Unit banking has one office. It refers to a bank that is a single, usually small bank that provides financial services to its local community. It is a system of banking wherein a bank operates in a limited area, does not open any branches in other places and is more responsive to local needs.

Generally, limited banking services are offered to customers by unit banking organization. Although unit banking organization has one banking office, it can spread cash counters in market place such as walk-in windows, automated teller machines, retail store point-of-sale terminals that are linked to the bank’s computer system.

Unit banking is the oldest kind of banking organization most common in the world banking today. One reason for the comparatively large number of unit banks is the rapid formation of new banks. It can be established easily even in an age of electronic banking and mega mergers among industry leaders. Many customers still seem to prefer small banks, which get to know their customers well and often provide personalized services.

Most new banks start out as unit organization, because their capital, management and staffs are severely limited until the bank can grow and attract additional resources and professional staff. Later, they try to convert them into branch banking organization. However, economic and legal barriers to banks expanding geographically into new territory still exist in some places. Yet, most banks desire to create multiple service facilities-branch offices, electronic networks, and other service outlets. In competitive banking market, it is essential to open new markets and diversify geographically in order to lower risk and cost of banking services. If the surrounding economy weakens and people move away to other market areas, it becomes very risky in relying on a single office location, from which to receive customers and income.


Advantages of Unit Banking:

The unit banking enjoys the following advantages.

  • No Problem of Mismanagement: Each bank is small scale unit hence there is no problem of management and supervision. A unit bank secures all the advantages of small scale operaions and hence there are less chances of mismanagement or incompetent management.
  • No delay in Taking Decisions: In unit banking system every bank is an independent unit, hence there will be no delay in taking decisions.
  • Personal Contact with the Customers: Unit Banking system being a small scale independent unit can maintain good personal contacts with the customers for efficient management of the bank.
  • Low Overhead Cost: In case of unit banking system the over head cost will be low than in case of branch banking system.
  • No Concentration of Monopoly Power: With the help of unit banking system it is possible to create socialistic pattern of society which is a policy of Indian Government.
  • Promotes Regional Balance: Under unit banking system, there is no transfer of resources from rural and backward areas to the big industrial and commercial centers.
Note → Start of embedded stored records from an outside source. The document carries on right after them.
Lemma inflight_inv_step s s' : inflight_inv s → inflight_step s s' → inflight_inv s'.
Proof.
  intros HI [i Hstep]. unfold thread_step in Hstep. destruct (if_threads s !! i) as [ [key p]|] eqn:Hi; [|done].
  pose proof HI as (Hl & Hs & _). assert (s = mkInflightMap (if_data s) (if_write s) (if_next s) (if_threads s)) as Heta by by destruct s.
  assert (∀ p', holder p' = None → holds_lock p' = false → snap_of p' = None → inflight_inv (goto i key p' s)) as Hpass.
  { intros p' Hh Hk Hsn. rewrite Heta. eapply inv_move; [done|done|done| |congruence|congruence]. left. split; [done|congruence]. }
  assert (∀ p', holds_lock p = true → holds_lock p' = false → snap_of p' = None → (∀ n, holder p' = Some n → holder p = Some n) →
    inflight_inv (goto i key p' (set_write (shard key) None s))) as Hunlock.
  { intros p' Hp Hp' Hsn Hh. eapply inv_move; [done|done|intros sh Hne; by apply fn_lookup_insert_ne| |congruence|done].
    right; right. by rewrite fn_lookup_insert. }
  assert (∀ p', if_write s (shard key) = None → snap_of p' = None → (∀ n, holder p' = Some n → holder p = Some n) →
    inflight_inv (goto i key p' (set_write (shard key) (Some i) s))) as Hlock.
  { intros p' Hnone Hsn Hh. eapply inv_move; [done|done|intros sh Hne; by apply fn_lookup_insert_ne| |congruence|done].
    right; left. by rewrite fn_lookup_insert. }
  destruct p; cbn [claim_step drop_step] in Hstep; try done.
  - destruct (if_data s (shard key) !! key); injection Hstep as <-; by apply Hpass.
  - destruct (if_write s (shard key)) eqn:Hw; [done|]. injection Hstep as <-. by apply Hlock.
  - injection Hstep as <-. rewrite Heta. eapply inv_move; [done|done|done|by left|cbn; congruence|done].
  - destruct (snap !! key) eqn:Hk; injection Hstep as <-; [by apply Hunlock|by apply inv_claim].
  - injection Hstep as <-. by apply Hunlock.
  - destruct (if_write s (shard key)) eqn:Hw; [done|]. injection Hstep as <-. by apply Hlock.
  - injection Hstep as <-. rewrite Heta. eapply inv_move; [done|done|done|by left|cbn; congruence|done].
  - injection Hstep as <-. by apply inv_release.
  - injection Hstep as <-. by apply Hunlock.
  - injection Hstep as <-. apply (inv_wake notify (goto i key Finished s)). by apply Hpass.
  - injection Hstep as <-. by apply Hpass.
Qed.

Lemma inflight_inv_new keys : inflight_inv (inflight_new keys).
Proof.
  assert (∀ (i : nat) (k : string) (p : pc), if_threads (inflight_new keys) !! i = Some (k, p) → p = Start) as Hstart.
  { intros i k p Hi. cbn in Hi. rewrite list_lookup_fmap in Hi. by apply fmap_Some in Hi as (x & _ & [= _ ->]). }
  split_and!.
  - by intros i k p ->%Hstart.
  - by intros i k p snap ->%Hstart.
  - by intros i k p n ->%Hstart.
  - intros i j k p q ->%Hstart _ [? [=] ].
Qed.

(** C39: At most one caller leads a key.  In every interleaving of any number of
    callers, at the granularity of the operations on shared memory, at most
    one of those that claim a key holds its guard, and while it does the key is in the
    map, so that the others find it. *)
Theorem inflight_one_leader (keys : list string) (s : InflightMap) :
  rtc inflight_step (inflight_new keys) s →
  (∀ (i j : nat) (key : string) (n m : nat),
    if_threads s !! i = Some (key, Leader n) → if_threads s !! j = Some (key, Leader m) → i = j) ∧
  ∀ (i : nat) (key : string) (n : nat), if_threads s !! i = Some (key, Leader n) → if_data s (shard key) !! key = Some n.
Proof.
  intros Hs. assert (inflight_inv s) as (_ & _ & Hc & Ho).
  { revert Hs. generalize (inflight_inv_new keys). generalize (inflight_new keys). intros s0 H0 Hs.
    induction Hs as [|s0 s1 s2 Hstep _ IH]; [done|]. by eapply IH, inflight_inv_step. }
  split.
  - intros i j key n m Hi Hj. eapply Ho; [exact Hi|exact Hj|by exists n|by exists m].
  - intros i key n Hi. by eapply Hc.
Qed.

(** *** Runs of one caller *)

Lemma goto_at i key p s x : if_threads s !! i = Some x → if_threads (goto i key p s) !! i = Some (key, p).
Proof. intros Hi%lookup_lt_Some. by apply list_lookup_insert_eq. Qed.

Lemma thread_step_at i key p s s' : if_threads s !! i = Some (key, p) →
  match p with
  | Found notify => Some (goto i key (Waiting notify) s)
  | Leader _ | DropLocked _ | DropLoaded _ _ | DropStored _ | DropUnlocked _ => drop_step i key p s
  | _ => claim_step i key p s
  end = Some s' → inflight_step s s'.
Proof. intros Hi Hs. exists i. unfold thread_step. by rewrite Hi. Qed.

(** A caller that finds its key free, and its shard, comes to lead it. *)
Lemma claim_run i key s :
  if_threads s !! i = Some (key, Start) → if_data s (shard key) !! key = None → if_write s (shard key) = None →
  ∃ s', rtc inflight_step s s' ∧ if_threads s' = <[i := (key, Leader (if_next s))]> (if_threads s) ∧
    if_data s' (shard key) !! key = Some (if_next s) ∧ if_write s' (shard key) = None.
Proof.
  intros Hi Hfree Hlock. eexists. split; [|split_and!].
  - eapply rtc_l; [eapply thread_step_at; [exact Hi|]; cbn [claim_step]; rewrite Hfree; reflexivity|].
    eapply rtc_l; [eapply thread_step_at; [by eapply goto_at|]; cbn [claim_step if_write goto]; rewrite Hlock; reflexivity|].
    eapply rtc_l; [eapply thread_step_at; [eapply goto_at; by eapply (goto_at i key Slow s)|]; reflexivity|].
    eapply rtc_l.
    { eapply thread_step_at; [eapply goto_at, goto_at; by eapply (goto_at i key Slow s)|].
      cbn [claim_step if_data goto set_write]. rewrite Hfree. reflexivity. }
    eapply rtc_l; [|apply rtc_refl].
    eapply thread_step_at; [eapply goto_at; eapply goto_at, goto_at; by eapply (goto_at i key Slow s)|]. reflexivity.
  - cbn. by rewrite !list_insert_insert_eq.
  - cbn. by rewrite fn_lookup_insert, lookup_insert_eq.
  - cbn. by rewrite fn_lookup_insert.
Qed.

(** A leader that drops its guard frees the key and wakes those that wait. *)
Lemma drop_run i key n s :
  if_threads s !! i = Some (key, Leader n) → if_write s (shard key) = None →
  ∃ s', rtc inflight_step s s' ∧ if_threads s' = wake n <$> <[i := (key, Finished)]> (if_threads s) ∧
    if_data s' (shard key) !! key = None.
Proof.
  intros Hi Hlock. eexists. split; [|split].
  - eapply rtc_l; [eapply thread_step_at; [exact Hi|]; cbn [drop_step]; rewrite Hlock; reflexivity|].
    eapply rtc_l; [eapply thread_step_at; [by eapply (goto_at i key _ (set_write _ _ s))|]; reflexivity|].
    eapply rtc_l; [eapply thread_step_at; [eapply goto_at; by eapply (goto_at i key _ (set_write _ _ s))|]; reflexivity|].
    eapply rtc_l.
    { eapply thread_step_at; [eapply goto_at; eapply (goto_at i key); by eapply (goto_at i key _ (set_write _ _ s))|]. reflexivity. }
    eapply rtc_l; [|apply rtc_refl].
    eapply thread_step_at; [eapply goto_at; eapply (goto_at i key); eapply (goto_at i key); by eapply (goto_at i key _ (set_write _ _ s))|].
    reflexivity.
  - cbn. by rewrite !list_insert_insert_eq.
  - cbn. by rewrite fn_lookup_insert, lookup_delete_eq.
Qed.

(** A caller that finds its key taken receives the notification, and then
    waits for it. *)
Lemma found_step i key n s :
  if_threads s !! i = Some (key, Start) → if_data s (shard key) !! key = Some n → inflight_step s (goto i key (Found n) s).
Proof. intros Hi Hk. eapply thread_step_at; [done|]. cbn [claim_step]. by rewrite Hk. Qed.

Lemma wait_step i key n s : if_threads s !! i = Some (key, Found n) → inflight_step s (goto i key (Waiting n) s).
Proof. intros Hi. by eapply thread_step_at. Qed.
This tends to reduce regional imbalance.
  • Initiative in Bank Business: The bank officers, under the unit banking system, are fully acquainted with the local problems. SO they can take initiative in taking important decisions on the various issues confronting the bank.

Disadvantages or Demerits of Unit Banking System :

Generally speaking the advantages of Branch banking are the disadvantages of Unit Banking.  Following are the important disadvantages of Unit Banking System.

  • Lack of Economies of Large Scale: Unit banking system being operated on small scale, is deprived of economies of large scale operations.
  • More Case Reserve: When compared to branch banking system, the banks operating under unit banking system must have more case reserve. In unit banking system it is not easy to a unit bank to draw on another unit bank.
  • High Cost of Operations: In case of Branch banking system the remittance of funds from one place to another is of great ease and at a lower cost than unit bank.
  • High Risk bearing: In case of unit banking system, the business is highly localized and any adverse conditions in business in the area severely effect the bank.
  • Lack of Mobility of Funds: In case of unit banking system the concentration of funds is at one region. There is no possibility of movement of funds between the regions and localities resulting in different interest rates at different places.
  • Does not Provide Complete Banking Service: The bank operating under unit banking system does not provide complete banking service to its customers as done in case of Branch banking system.
  • Problem of Supervision by Central Bank: It becomes very difficult to supervise each and every bank operating under unit banking system.